Cuerpo maculado/cuerpo degradado

Yo buscaba un alma similar a la mía, y no pude encontrarla.


Registré todos los rincones de la tierra: mi perseverancia fue
inútil. Sin embargo no podía estar solo.
Isidore Ducasse, Los cantos de Maldoror, 1970.

1. Cuerpo y deseo marginal

Michael Onfray1 (valiéndose de las palabras de Aristófanes en El


Banquete, de Platón) postula el mito del andrógino como la clave para
desarrollar lo que él denomina la genealogía del deseo. Antepone el
concepto de deseo como falta, al del deseo como exceso y hace hincapié
en esta ausencia o vacío a colmar para concretar en la restauración de
la unidad primitiva aquello que se perdió.

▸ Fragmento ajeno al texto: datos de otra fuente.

(* ===== verification/FakeApi.v ===== *)
(** The stateful API model of tests/fake_api.py (UID/resourceVersion checks and
    status-subresource semantics) and the scripted host of
    tests/test_lifecycle_contract.py: a concrete environment that runs the
    programs to the end, on which the theorems are exercised. *)

From S2P Require Import Prelude Py PyStr Config Effects Contracts Bootstrap.

(** ** Merge patches *)

(** [merge(target, patch)]: null removes a key, a mapping merges, the rest replaces. *)
Fixpoint merge (target : dict) (patch : value) : res dict :=
  match patch with
  | VDict d =>
      (fix go (d : dict) (target : dict) : res dict :=
        match d with
        | [] => mret target
        | (key, v) :: d =>
            target ← match v with
                     | VNone => mret (ddel target key)
                     | VDict _ =>
                         inner ← as_dict (default (VDict []) (dget target key));
                         inner ← merge inner v;
                         mret (dset target key (VDict inner))
                     | _ => mret (dset target key v)
                     end;
            go d target
        end) d target
  | _ => mret target
  end.

(** ** The object store *)

Definition object_key : Type := string * string * string * string.   (* group, plural, namespace, name *)

#[export] Instance object_key_eq : EqDecision object_key.
Proof. solve_decision. Defined.

Record store := Store {
  objects : list (object_key * value);
  leases : list (string * string * lease);
  secrets : list (string * string * secret);
  status_failure : bool;
  claim_conflicts : nat
}.

Definition key_eqb (a b : object_key) : bool := bool_decide (a = b).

Sin embargo, el ámbito del
deseo es sojuzgado por la culpabilidad religiosa que impone un estatus
de orden, replegando el acto prohibido y circunscribiéndolo a ese no
lugar de lo invisible. Cabría preguntarse cuál fue la mecánica de los
dispositivos de poder a lo largo del proceso histórico para lograr siste-
matizar una estructura represiva para controlar la libertad sexual del
cuerpo social.

1. Michael Onfray (2002: 56) cita a Aristófanes en su trabajo Teoría del Cuerpo
Enamorado: por una Erótica Solar.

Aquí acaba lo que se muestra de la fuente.